→ **Work item**
In the entries below, find the line with "Lemma mem_mkdir_ok s" and the line with "Proof. unfold mem_remove. case_match; [|done]."; give again those lines and every line between them, exactly.

→ **Supplied material**
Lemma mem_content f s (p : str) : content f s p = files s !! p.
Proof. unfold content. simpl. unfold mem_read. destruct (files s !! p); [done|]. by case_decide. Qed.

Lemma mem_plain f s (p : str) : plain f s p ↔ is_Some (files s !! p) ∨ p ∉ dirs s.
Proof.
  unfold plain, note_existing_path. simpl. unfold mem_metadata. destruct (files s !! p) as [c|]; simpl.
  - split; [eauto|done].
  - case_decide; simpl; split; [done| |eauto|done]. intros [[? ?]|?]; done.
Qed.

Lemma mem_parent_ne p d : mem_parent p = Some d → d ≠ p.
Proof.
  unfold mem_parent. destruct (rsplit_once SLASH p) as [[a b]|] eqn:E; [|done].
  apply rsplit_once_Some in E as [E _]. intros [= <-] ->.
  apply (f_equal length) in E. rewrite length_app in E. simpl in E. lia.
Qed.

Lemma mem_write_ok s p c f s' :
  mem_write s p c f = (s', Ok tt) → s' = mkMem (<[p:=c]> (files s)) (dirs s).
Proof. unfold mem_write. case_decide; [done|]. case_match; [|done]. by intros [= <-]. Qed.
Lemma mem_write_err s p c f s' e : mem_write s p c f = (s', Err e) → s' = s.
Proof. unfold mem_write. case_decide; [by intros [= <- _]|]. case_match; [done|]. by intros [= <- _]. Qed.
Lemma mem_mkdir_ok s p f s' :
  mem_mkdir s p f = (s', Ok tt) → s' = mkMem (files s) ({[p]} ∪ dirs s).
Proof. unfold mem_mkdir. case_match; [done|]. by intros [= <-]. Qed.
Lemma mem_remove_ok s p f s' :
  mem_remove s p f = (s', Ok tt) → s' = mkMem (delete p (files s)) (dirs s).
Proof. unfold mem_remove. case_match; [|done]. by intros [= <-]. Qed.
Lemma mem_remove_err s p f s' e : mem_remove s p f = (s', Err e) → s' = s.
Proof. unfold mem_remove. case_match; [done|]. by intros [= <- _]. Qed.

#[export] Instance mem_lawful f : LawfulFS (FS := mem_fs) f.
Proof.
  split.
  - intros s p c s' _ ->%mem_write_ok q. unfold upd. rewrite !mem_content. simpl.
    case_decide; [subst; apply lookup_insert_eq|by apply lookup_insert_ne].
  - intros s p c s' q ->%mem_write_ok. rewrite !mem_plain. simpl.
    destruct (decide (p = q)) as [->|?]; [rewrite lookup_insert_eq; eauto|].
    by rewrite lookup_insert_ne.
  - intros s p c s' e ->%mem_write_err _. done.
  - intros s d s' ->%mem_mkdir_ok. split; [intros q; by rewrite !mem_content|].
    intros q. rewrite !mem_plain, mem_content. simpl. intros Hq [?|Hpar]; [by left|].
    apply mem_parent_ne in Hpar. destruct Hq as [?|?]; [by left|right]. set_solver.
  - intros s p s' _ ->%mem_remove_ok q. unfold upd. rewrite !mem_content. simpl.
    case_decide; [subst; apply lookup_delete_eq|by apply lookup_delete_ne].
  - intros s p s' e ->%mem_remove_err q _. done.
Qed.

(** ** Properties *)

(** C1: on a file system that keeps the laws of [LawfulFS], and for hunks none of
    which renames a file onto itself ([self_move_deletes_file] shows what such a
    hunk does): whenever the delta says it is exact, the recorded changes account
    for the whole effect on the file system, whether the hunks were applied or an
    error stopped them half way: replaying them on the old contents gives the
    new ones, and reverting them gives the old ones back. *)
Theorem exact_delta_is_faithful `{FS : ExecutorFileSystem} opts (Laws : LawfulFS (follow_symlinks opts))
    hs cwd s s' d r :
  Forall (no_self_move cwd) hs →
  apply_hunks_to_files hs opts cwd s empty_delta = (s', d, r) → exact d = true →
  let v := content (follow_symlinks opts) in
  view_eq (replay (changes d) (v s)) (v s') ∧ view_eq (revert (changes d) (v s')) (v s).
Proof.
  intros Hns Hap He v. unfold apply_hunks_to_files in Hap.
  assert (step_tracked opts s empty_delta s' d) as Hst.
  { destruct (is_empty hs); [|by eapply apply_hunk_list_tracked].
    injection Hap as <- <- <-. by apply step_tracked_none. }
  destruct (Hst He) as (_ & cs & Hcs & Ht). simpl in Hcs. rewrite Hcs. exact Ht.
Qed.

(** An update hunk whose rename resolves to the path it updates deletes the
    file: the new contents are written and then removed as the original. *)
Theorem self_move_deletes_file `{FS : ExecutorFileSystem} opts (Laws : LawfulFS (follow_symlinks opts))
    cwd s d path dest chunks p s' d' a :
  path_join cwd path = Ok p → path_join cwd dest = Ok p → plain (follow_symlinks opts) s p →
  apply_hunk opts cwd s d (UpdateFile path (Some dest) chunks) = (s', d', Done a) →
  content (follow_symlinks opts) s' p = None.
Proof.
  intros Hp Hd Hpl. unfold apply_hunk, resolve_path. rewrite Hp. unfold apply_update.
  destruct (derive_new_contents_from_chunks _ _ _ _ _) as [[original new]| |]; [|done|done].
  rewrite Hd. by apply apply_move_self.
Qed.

→ **Result**
Lemma mem_mkdir_ok s p f s' :
  mem_mkdir s p f = (s', Ok tt) → s' = mkMem (files s) ({[p]} ∪ dirs s).
Proof. unfold mem_mkdir. case_match; [done|]. by intros [= <-]. Qed.
Lemma mem_remove_ok s p f s' :
  mem_remove s p f = (s', Ok tt) → s' = mkMem (delete p (files s)) (dirs s).
Proof. unfold mem_remove. case_match; [|done]. by intros [= <-]. Qed.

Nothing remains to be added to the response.